> **Provided records**
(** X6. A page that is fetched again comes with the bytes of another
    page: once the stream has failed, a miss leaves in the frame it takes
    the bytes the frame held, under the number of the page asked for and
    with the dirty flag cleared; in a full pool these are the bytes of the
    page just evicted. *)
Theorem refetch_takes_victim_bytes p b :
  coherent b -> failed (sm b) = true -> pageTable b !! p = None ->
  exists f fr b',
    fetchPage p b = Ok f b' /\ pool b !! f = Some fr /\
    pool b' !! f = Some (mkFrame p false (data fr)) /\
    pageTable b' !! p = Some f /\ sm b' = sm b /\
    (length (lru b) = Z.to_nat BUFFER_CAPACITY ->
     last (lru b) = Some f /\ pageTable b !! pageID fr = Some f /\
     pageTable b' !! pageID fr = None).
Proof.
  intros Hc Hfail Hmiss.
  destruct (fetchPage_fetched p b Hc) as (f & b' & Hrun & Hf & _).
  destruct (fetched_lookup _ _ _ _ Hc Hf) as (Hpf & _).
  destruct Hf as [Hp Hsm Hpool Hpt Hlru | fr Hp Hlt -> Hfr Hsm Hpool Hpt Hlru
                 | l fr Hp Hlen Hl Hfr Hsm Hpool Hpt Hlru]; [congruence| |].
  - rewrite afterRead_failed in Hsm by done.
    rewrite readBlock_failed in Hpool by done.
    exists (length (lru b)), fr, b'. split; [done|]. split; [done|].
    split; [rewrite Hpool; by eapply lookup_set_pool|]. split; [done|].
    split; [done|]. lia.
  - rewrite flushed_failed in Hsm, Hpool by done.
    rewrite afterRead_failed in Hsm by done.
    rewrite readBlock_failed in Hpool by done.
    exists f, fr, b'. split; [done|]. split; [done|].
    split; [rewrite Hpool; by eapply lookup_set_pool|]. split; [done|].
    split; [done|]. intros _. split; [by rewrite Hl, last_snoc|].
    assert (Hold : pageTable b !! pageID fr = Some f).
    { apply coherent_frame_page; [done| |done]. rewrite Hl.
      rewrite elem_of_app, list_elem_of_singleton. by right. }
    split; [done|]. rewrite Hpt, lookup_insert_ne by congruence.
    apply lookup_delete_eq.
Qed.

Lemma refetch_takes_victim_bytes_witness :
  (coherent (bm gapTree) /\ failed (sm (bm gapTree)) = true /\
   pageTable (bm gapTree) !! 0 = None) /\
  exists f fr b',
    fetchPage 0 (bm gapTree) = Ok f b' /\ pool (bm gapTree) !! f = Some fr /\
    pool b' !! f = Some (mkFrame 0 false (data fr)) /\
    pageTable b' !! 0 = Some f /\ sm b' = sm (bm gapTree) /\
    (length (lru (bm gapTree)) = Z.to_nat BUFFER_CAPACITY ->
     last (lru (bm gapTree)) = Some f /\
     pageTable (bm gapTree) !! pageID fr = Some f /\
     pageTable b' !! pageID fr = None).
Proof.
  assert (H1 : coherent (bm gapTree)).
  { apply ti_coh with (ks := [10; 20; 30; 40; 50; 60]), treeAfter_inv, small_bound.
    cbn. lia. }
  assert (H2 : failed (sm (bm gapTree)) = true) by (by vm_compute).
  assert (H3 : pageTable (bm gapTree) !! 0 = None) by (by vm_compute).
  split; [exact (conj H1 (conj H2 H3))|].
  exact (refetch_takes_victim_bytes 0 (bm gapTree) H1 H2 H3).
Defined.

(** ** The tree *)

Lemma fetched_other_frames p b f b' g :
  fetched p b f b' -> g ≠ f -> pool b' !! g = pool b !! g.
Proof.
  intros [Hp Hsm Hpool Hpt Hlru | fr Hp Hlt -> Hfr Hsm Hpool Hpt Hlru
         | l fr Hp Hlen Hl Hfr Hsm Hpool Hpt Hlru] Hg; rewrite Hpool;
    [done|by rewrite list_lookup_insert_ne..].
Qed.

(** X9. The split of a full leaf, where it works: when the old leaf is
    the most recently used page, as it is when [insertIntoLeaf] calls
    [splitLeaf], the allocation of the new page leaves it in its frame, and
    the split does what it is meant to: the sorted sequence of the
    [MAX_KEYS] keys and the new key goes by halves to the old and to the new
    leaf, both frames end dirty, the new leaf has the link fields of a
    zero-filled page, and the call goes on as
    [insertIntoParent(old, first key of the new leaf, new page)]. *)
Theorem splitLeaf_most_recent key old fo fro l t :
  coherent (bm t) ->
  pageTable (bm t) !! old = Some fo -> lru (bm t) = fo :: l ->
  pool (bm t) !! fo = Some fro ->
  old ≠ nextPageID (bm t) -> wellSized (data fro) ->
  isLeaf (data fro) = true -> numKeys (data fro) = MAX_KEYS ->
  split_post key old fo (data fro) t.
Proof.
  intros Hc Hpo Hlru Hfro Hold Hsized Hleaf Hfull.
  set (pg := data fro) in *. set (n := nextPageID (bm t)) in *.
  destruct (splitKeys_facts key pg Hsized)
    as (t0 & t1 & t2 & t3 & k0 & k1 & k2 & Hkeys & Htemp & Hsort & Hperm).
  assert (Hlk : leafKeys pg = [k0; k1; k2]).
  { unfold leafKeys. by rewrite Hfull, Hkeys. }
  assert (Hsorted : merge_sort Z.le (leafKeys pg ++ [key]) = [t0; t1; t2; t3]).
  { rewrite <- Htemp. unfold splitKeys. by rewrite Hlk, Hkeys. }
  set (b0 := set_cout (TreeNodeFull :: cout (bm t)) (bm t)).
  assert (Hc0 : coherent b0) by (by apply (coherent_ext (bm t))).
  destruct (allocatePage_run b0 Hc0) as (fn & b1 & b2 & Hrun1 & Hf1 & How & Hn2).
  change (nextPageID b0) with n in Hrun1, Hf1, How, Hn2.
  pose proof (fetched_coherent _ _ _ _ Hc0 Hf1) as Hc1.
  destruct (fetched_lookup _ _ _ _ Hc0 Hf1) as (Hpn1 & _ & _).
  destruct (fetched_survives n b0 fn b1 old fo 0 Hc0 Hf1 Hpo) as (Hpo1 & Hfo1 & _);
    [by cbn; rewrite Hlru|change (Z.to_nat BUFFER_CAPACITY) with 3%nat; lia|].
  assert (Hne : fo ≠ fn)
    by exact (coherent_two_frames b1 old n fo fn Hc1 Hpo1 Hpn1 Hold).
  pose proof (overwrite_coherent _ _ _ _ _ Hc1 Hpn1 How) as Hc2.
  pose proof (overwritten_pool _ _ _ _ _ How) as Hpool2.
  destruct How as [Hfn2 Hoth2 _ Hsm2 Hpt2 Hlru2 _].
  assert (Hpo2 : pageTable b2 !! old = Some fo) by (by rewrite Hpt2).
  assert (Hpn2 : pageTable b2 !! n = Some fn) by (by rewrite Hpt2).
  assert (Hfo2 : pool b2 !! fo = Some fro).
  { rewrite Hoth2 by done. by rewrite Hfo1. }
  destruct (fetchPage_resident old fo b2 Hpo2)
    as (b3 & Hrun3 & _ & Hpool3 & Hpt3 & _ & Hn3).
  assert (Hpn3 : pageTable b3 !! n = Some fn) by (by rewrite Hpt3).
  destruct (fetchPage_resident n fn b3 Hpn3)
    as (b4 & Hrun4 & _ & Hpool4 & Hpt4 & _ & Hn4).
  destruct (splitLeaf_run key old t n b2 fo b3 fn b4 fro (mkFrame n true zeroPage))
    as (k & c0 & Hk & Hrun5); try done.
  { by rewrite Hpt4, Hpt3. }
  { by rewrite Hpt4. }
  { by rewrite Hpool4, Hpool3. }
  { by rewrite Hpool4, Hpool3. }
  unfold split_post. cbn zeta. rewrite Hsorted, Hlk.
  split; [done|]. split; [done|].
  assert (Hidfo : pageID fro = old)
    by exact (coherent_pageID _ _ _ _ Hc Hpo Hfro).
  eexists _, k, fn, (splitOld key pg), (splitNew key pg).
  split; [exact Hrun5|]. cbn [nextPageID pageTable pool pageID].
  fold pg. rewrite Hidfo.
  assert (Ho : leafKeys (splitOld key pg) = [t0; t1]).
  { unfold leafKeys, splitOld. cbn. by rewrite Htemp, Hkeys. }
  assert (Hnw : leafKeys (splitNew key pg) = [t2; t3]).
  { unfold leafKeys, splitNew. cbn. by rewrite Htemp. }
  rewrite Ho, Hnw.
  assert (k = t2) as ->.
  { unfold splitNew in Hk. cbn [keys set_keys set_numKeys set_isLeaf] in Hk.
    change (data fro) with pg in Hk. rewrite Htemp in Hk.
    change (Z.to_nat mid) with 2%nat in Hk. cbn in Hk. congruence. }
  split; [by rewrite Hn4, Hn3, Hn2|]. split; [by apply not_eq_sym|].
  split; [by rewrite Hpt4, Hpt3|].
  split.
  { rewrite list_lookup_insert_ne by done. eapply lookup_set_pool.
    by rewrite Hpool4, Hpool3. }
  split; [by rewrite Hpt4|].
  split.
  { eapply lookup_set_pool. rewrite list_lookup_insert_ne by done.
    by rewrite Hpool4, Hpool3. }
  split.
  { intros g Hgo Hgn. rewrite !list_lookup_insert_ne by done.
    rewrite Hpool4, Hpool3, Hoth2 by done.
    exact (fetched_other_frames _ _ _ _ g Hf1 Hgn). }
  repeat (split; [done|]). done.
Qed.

> **Try it**
Repeat, word for word, the lines from the opening of the material through the line containing "the bytes the".

> **Solution to this exercise**
(** X6. A page that is fetched again comes with the bytes of another
    page: once the stream has failed, a miss leaves in the frame it takes
    the bytes the frame held, under the number of the page asked for and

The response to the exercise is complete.